— RECORDS SHOWN —
Lemma round_nearest_even_nonneg m l : 0 <= m -> 0 <= round_nearest_even m l.
Proof. intros. destruct l as [|[]]; cbn; try destruct (Z.even m); lia. Qed.

Lemma binary_round_aux_not_nan s m e l :
  0 <= m -> f_is_nan (binary_round_aux prec emax s m e l) = false.
Proof.
  intros Hm. unfold binary_round_aux.
  pose proof (shr_fexp_nonneg m e l Hm) as H1.
  destruct (shr_fexp prec emax m e l) as [r1 e1]. cbn [fst] in H1.
  pose proof (shr_fexp_nonneg _ e1 loc_Exact
    (round_nearest_even_nonneg _ (loc_of_shr_record r1) H1)) as H2.
  destruct (shr_fexp prec emax (round_nearest_even _ _) e1 loc_Exact) as [r2 e2]. cbn [fst] in H2.
  destruct (shr_m r2); [done| |lia]. by destruct (Z.leb _ _).
Qed.

Lemma binary_normalize_not_nan z e s : f_is_nan (binary_normalize prec emax z e s) = false.
Proof.
  destruct z as [|p|p]; [done|..]; cbn; unfold binary_round;
    destruct (shl_align _ _ _) as [mz ez]; apply binary_round_aux_not_nan; lia.
Qed.

Lemma f_of_Z_not_nan z : f_is_nan (f_of_Z z) = false.
Proof. apply binary_normalize_not_nan. Qed.

Lemma f_ceil_not_nan x : f_is_nan x = false -> f_is_nan (f_ceil x) = false.
Proof.
  intros Hx. destruct x as [| | |sx m e]; try done. cbn -[binary_normalize].
  destruct (0 <=? e); [done|]. apply binary_normalize_not_nan.
Qed.

Lemma SFdiv_core_nonneg m1 e1 m2 e2 :
  0 <= m1 -> 0 < m2 -> 0 <= (SFdiv_core_binary prec emax m1 e1 m2 e2).1.1.
Proof.
  intros H1 H2. unfold SFdiv_core_binary.
  set (m := match _ with Z0 => m1 | Zpos _ => _ | Zneg _ => 0 end).
  assert (0 <= m) as Hm.
  { subst m. destruct (e1 - e2 - _); [done| |done]. by apply Z.shiftl_nonneg. }
  clearbody m. pose proof (Z_div_mod m m2 ltac:(lia)) as Hq.
  destruct (Z.div_eucl m m2) as [q r]. cbn [fst]. nia.
Qed.

(** The factors of a product are exact integers, so a product is a NaN only for a NaN operand
    and for zero times infinity. *)
Lemma f_mul_not_nan x y :
  f_is_nan x = false -> f_is_nan y = false -> f_is_inf x = false -> f_is_inf y = false ->
  f_is_nan (f_mul x y) = false.
Proof.
  destruct x as [| | |sx mx ex], y as [| | |sy my ey]; try done. intros _ _ _ _.
  apply binary_round_aux_not_nan. lia.
Qed.
(* ===== verification/Protocol.v ===== *)
(** The FALSE Protocol record model ([false-protocol/src]): the occurrence every producer
    normalizes to, its blocks and payloads, the builder, the semantic category of a type and
    validation.

    A [HashMap] is a [gmap], a [DateTime<Utc>] is its nanosecond count, a [Ulid] is its text.
    [Ulid::new] and [Utc::now] read the environment, so what they return is an argument. *)
From Stdlib Require Import Strings.Ascii.
From S2P Require Import Prelude Float.

(* ------------------------------------------------------------------ *)
(** ** types.rs *)

Inductive Severity := SevDebug | SevInfo | SevWarning | SevError | SevCritical.
#[export] Instance Severity_eq_dec : EqDecision Severity.
Proof. solve_decision. Defined.

Inductive Outcome := OutSuccess | OutFailure | OutTimeout | OutInProgress | OutUnknown.
#[export] Instance Outcome_eq_dec : EqDecision Outcome.
Proof. solve_decision. Defined.

Inductive EnrichmentState := Raw | EntityResolved | ContextEnriched | CausalityScored | FullyEnriched.

(** [EnrichmentState::next] *)
Definition enrichment_next (s : EnrichmentState) : EnrichmentState :=
  match s with
  | Raw => EntityResolved
  | EntityResolved => ContextEnriched
  | ContextEnriched => CausalityScored
  | CausalityScored => FullyEnriched
  | FullyEnriched => FullyEnriched
  end.

Inductive OccurrenceCategory :=
| ResourceExhaustion
| Lifecycle
| Network
| ConfigChange
| ServiceDegradation
| Scaling
| Security
| SelfObservability.
#[export] Instance OccurrenceCategory_eq_dec : EqDecision OccurrenceCategory.
Proof. solve_decision. Defined.

(* ------------------------------------------------------------------ *)
(** ** blocks.rs *)

(** The error block. *)
Record OccurrenceError := mkOccurrenceError {
  err_code : string;
  err_message : option string;
  err_stack : option string;
  err_cause : option string;
  err_what_failed : string;
  err_why_it_matters : option string;
  err_possible_causes : list string;
  err_suggested_fix : option string
}.

(** Reference to a causal occurrence. *)
Record CauseRef := mkCauseRef {
  cause_occurrence_id : string;
  cause_cause_type : string;
  cause_summary : option string;
  cause_confidence : option f64
}.

(** A matched causality pattern. *)
Record PatternMatch := mkPatternMatch {
  pat_pattern_id : string;
  pat_name : string;
  pat_confidence : f64
}.
(** What the binding, the subject and the metadata leave alone: everything but the labels, the
    correlation keys and the namespace. *)
Definition same_but_labels (o o' : Occurrence) : Prop :=
  (o' <| occ_labels := occ_labels o |> <| occ_correlation_keys := occ_correlation_keys o |>
      <| occ_namespace := occ_namespace o |>) = o.

#[export] Instance same_but_labels_preorder : PreOrder same_but_labels.
Proof.
  split.
  - by intros [].
  - intros o1 o2 o3 H1 H2. unfold same_but_labels in *.
    etrans; [|exact H1]. rewrite <- H2. done.
Qed.

Lemma same_label k v o : same_but_labels o (label k v o).
Proof. by destruct o. Qed.
Lemma same_correlate k o : same_but_labels o (correlate k o).
Proof. by destruct o. Qed.
Lemma same_namespace ns o : same_but_labels o (o <| occ_namespace := Some ns |>).
Proof. by destruct o. Qed.

Lemma same_when_nonempty v f o :
  (forall s o, same_but_labels o (f s o)) -> same_but_labels o (when_nonempty v f o).
Proof. intros Hf. unfold when_nonempty. destruct (nonempty_opt v); [apply Hf|done]. Qed.

#[export] Hint Resolve same_label same_correlate same_namespace same_when_nonempty : jalki.

Ltac same_step :=
  lazymatch goal with
  | |- same_but_labels _ (label _ _ _) => etrans; [|apply same_label]
  | |- same_but_labels _ (correlate _ _) => etrans; [|apply same_correlate]
  | |- same_but_labels _ (set occ_namespace _ _) => etrans; [|apply same_namespace]
  | |- same_but_labels _ (when_nonempty _ _ _) => etrans; [|apply same_when_nonempty; intros; cbv beta]
  end.

Lemma same_apply_runtime_binding b o : same_but_labels o (apply_runtime_binding b o).
Proof.
  destruct b as [[b|r]|]; cbn [apply_runtime_binding]; cbv zeta; repeat same_step; reflexivity.
Qed.

Lemma same_apply_runtime_subject sha o p : same_but_labels o (apply_runtime_subject sha o p).
Proof.
  unfold apply_runtime_subject. repeat (case_match; try reflexivity). repeat same_step; reflexivity.
Qed.

Lemma into_occurrence_with_metadata_same sha r p :
  same_but_labels (er_occurrence r) (into_occurrence_with_metadata sha r p).
Proof.
  unfold into_occurrence_with_metadata. cbv zeta. repeat same_step.
  etrans; [|apply same_apply_runtime_subject]. apply same_apply_runtime_binding.
Qed.

(** The projection of a record is authoritative: whatever labels the occurrence, its binding
    or the subject carried, the twelve metadata labels end up with the values of the producer,
    the probe and the record, and nothing but labels, correlation keys and the namespace is
    changed. *)
Theorem into_occurrence_with_metadata_authoritative sha r p :
  let o := into_occurrence_with_metadata sha r p in
  Forall (fun kv => occ_labels o !! kv.1 = Some kv.2)
    [("producer", pm_producer p); ("producer_version", pm_producer_version p);
     ("cluster_id", pm_cluster p); ("node_id", pm_node_id p);
     ("kernel_release", pm_kernel_release p); ("probe_id", probe_id (er_probe r));
     ("probe_version", probe_version (er_probe r)); ("probe_family", probe_family (er_probe r));
     ("hook_kind", hook_as_str (hook_kind (er_probe r)));
     ("kernel_function", kernel_function (er_probe r));
     ("observed_at_ns", dec (er_observed_at_ns r)); ("schema_version", SCHEMA_VERSION)] /\
  same_but_labels (er_occurrence r) o.
Proof.
  cbv zeta. split.
  - unfold into_occurrence_with_metadata. cbv zeta. repeat apply Forall_cons_2; [..|apply Forall_nil_2]; cbn [fst snd];
      repeat (rewrite label_lookup_ne by done); apply label_lookup.
  - apply into_occurrence_with_metadata_same.
Qed.
(* ===== verification/Sink.v ===== *)
(** The sink seam ([jalki-evidence/src/sink.rs]): errors, results, NDJSON encoding, and the
    Plane-B pipeline sink over an injected client. Serialization ([serde_json::to_vec]) and the
    client's reply are parameters. *)
From Stdlib Require Import Strings.Byte.
From S2P Require Import Prelude Protocol Evidence Samples.

Record AppendResult := mkAppendResult {
  ar_accepted_count : Z;
  ar_rejected_count : Z;
  ar_sink_name : string;
  ar_watermark : option string;
  ar_warnings : list string
}.

#[export] Instance eta_AppendResult : Eta AppendResult :=
  fun r => mkAppendResult (ar_accepted_count r) (ar_rejected_count r) (ar_sink_name r)
                          (ar_watermark r) (ar_warnings r).

(** [AppendResult::accepted] *)
Definition AppendResult_accepted (sink_name : string) (accepted_count : Z) : AppendResult :=
  mkAppendResult accepted_count 0 sink_name None [].

Inductive HealthStatus :=
| Healthy
| Degraded (reason : string)
| Unhealthy (reason : string).

Definition is_healthy (h : HealthStatus) : bool :=
  match h with Healthy => true | _ => false end.

Inductive SinkError :=
| Unavailable (sink message : string)
| Timeout (sink message : string)
| InvalidRecord (sink message : string)
| Rejected (sink message : string)
| Backpressure (sink message : string)
| Unauthorized (sink message : string)
| Misconfigured (sink message : string)
| PartialFailure (sink : string) (accepted_count rejected_count : Z) (message : string)
| Unsupported (sink message : string).
#[export] Instance SinkError_eq_dec : EqDecision SinkError.
Proof. solve_decision. Defined.

(** [SinkError::sink_name] *)
Definition sink_name (e : SinkError) : string :=
  match e with
  | Unavailable s _ | Timeout s _ | InvalidRecord s _ | Rejected s _ | Backpressure s _
  | Unauthorized s _ | Misconfigured s _ | PartialFailure s _ _ _ | Unsupported s _ => s
  end.

(** The [Display] of [SinkError] ([#[error(..)]]). *)
Definition SinkError_display (e : SinkError) : string :=
  let sink := "sink " +:+ sink_name e in
  match e with
  | Unavailable _ m => sink +:+ " unavailable: " +:+ m
  | Timeout _ m => sink +:+ " timed out: " +:+ m
  | InvalidRecord _ m => sink +:+ " rejected invalid record: " +:+ m
  | Rejected _ m => sink +:+ " rejected batch: " +:+ m
  | Backpressure _ m => sink +:+ " is under backpressure: " +:+ m
  | Unauthorized _ m => sink +:+ " unauthorized: " +:+ m
  | Misconfigured _ m => sink +:+ " misconfigured: " +:+ m
  | PartialFailure _ accepted rejected m =>
      sink +:+ " partially failed: accepted " +:+ dec accepted +:+ ", rejected " +:+ dec rejected +:+ ": " +:+ m
  | Unsupported _ m => sink +:+ " unsupported: " +:+ m
  end.

(** [PipelineResponse] and [PipelineError] *)
Record PipelineResponse := mkPipelineResponse {
  pr_accepted_count : Z;
  pr_rejected_count : Z;
  pr_checkpoint : option string;
  pr_warnings : list string
}.

Inductive PipelineError :=
| PipelineUnavailable (message : string)
| PipelineTimeout (message : string)
| PipelineBackpressure (message : string)
| PipelineUnauthorized (message : string)
| PipelineRejected (message : string)
| PipelineInvalidRecord (message : string)
| PipelineMisconfigured (message : string).

Definition pipeline_error_to_sink_error (sink : string) (e : PipelineError) : SinkError :=
  match e with
  | PipelineUnavailable m => Unavailable sink m
  | PipelineTimeout m => Timeout sink m
  | PipelineBackpressure m => Backpressure sink m
  | PipelineUnauthorized m => Unauthorized sink m
  | PipelineRejected m => Rejected sink m
  | PipelineInvalidRecord m => InvalidRecord sink m
  | PipelineMisconfigured m => Misconfigured sink m
  end.
(** C32: once the loop has taken a turn its backlog is never stranded, nor its retry put off by
    traffic. After any turn a backlog has a retry scheduled; and however much evidence arrives
    before the deadline, a receive turn that leaves a backlog leaves the deadline where it was. *)
Theorem backlog_always_scheduled start l :
  tc loop_step start l ->
  (has_backlog (lp_buffer l) (lp_gaps l) = true -> is_Some (lp_next_retry l)) /\
  forall batch_id new_id received memory high_watermark now now_ms deadline,
    lp_next_retry l = Some deadline ->
    let l' := on_received sink into_batch producer hash to_vec fault batch_id new_id received memory
                high_watermark now now_ms l in
    has_backlog (lp_buffer l') (lp_gaps l') = true -> lp_next_retry l' = Some deadline.
Proof.
  intros Hr. split.
  - assert (exists l1, loop_step l1 l) as [l1 Hs] by (clear -Hr; induction Hr; eauto).
    by eapply loop_step_armed.
  - intros batch_id new_id received memory hw now now_ms deadline Hd. cbv zeta. unfold on_received.
    match goal with |- context [reschedule hash now _ ?x] => set (l1 := x) end.
    assert (lp_next_retry l1 = Some deadline) as Hcur.
    { subst l1. rewrite persist_next_retry, <- Hd. clear.
      assert (forall gaps (l : Loop W), lp_next_retry (lose gaps l) = lp_next_retry l) as Hlose by done.
      unfold under_pressure. destruct memory as [v|].
      2:{ apply received_next_retry. }
      destruct (shed_under_memory_pressure _ _ _ _ _) as [[[? ?] ?] ?]. rewrite Hlose. cbn.
      apply received_next_retry. }
    unfold reschedule, schedule_retry. rewrite Hcur.
    destruct (has_backlog (lp_buffer l1) (lp_gaps l1)) eqn:E; cbn [negb]; [done|].
    cbn. by rewrite E.
Qed.
End conservation.

(* ------------------------------------------------------------------ *)
(** ** The spool follows the buffer *)

Section spool_properties.
Context `{ByteModel}.
Variable to_vec : EvidenceBatch -> result string (list byte).
Variable from_slice : list byte -> option EvidenceBatch.

Lemma Forall2_ok_bodies batches bodies bodies' :
  Forall2 (fun b r => to_vec b = Ok r) batches bodies ->
  Forall2 (good_frame to_vec from_slice) batches bodies' -> bodies = bodies'.
Proof.
  intros Hf. revert bodies'. induction Hf as [|b body batches bodies Hb _ IH]; intros bodies' Hg;
    inversion Hg as [|? body' ? ? (Hb' & _) Hg']; subst; [done|]. f_equal; [congruence|by apply IH].
Qed.

Lemma filter_good_frames batches bodies :
  Forall2 (good_frame to_vec from_slice) batches bodies ->
  filter (fun body => zlen body < u32_limit) bodies = bodies.
Proof.
  induction 1 as [|b body batches bodies (_ & _ & Hl) _ IH]; [done|].
  pose proof max_frame_u32. rewrite filter_cons, decide_True by lia. by rewrite IH.
Qed.
Lemma field_i32_raw hole r rest i f z :
  raw_ok r -> probe_fields (raw_probe r) !! i = Some f -> raw_values r !! i = Some (le_put 4 z) ->
  - 2 ^ 31 <= z < 2 ^ 31 -> field_i32 (probe_fields (raw_probe r)) i (raw_bytes hole r ++ rest) = z.
Proof. intros H Hf Hv Hz. unfold field_i32. rewrite (field_raw hole r rest i f _ H Hf Hv). by apply le_get_i32. Qed.

(** Read back one field of a raw event. *)
Ltac read_field :=
  match goal with
  | |- context [raw_bytes ?hole ?r ++ ?rest] =>
      first [ eapply (field_i32_raw hole r rest); [eassumption|reflexivity|reflexivity|by split]
            | eapply (field_u_raw hole r rest); [eassumption|reflexivity|reflexivity|reflexivity|eassumption]
            | eapply (field_raw hole r rest); [eassumption|reflexivity|reflexivity] ]
  end.

(** Read back the struct: [H] says its fields fit. *)
Ltac read_struct r H :=
  let Hok := fresh in pose proof H as Hok; destruct r; cbn in Hok; destruct_and? Hok; f_equal; read_field.

Lemma get_raw_connect hole r rest :
  raw_ok (RawConnect r) -> get_tcp_connect (raw_bytes hole (RawConnect r) ++ rest) = r.
Proof. intros H. unfold get_tcp_connect. read_struct r H. Qed.

Lemma get_raw_close hole r rest :
  raw_ok (RawClose r) -> get_tcp_close (raw_bytes hole (RawClose r) ++ rest) = r.
Proof. intros H. unfold get_tcp_close. read_struct r H. Qed.

Lemma get_raw_retransmit hole r rest :
  raw_ok (RawRetransmit r) -> get_tcp_retransmit (raw_bytes hole (RawRetransmit r) ++ rest) = r.
Proof. intros H. unfold get_tcp_retransmit. read_struct r H. Qed.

— WORK TASK —
Go through the listing above and find each line that contains "Stdlib", then copy it.

— ANSWER FOR THE TASK —
From Stdlib Require Import Strings.Ascii.
From Stdlib Require Import Strings.Byte.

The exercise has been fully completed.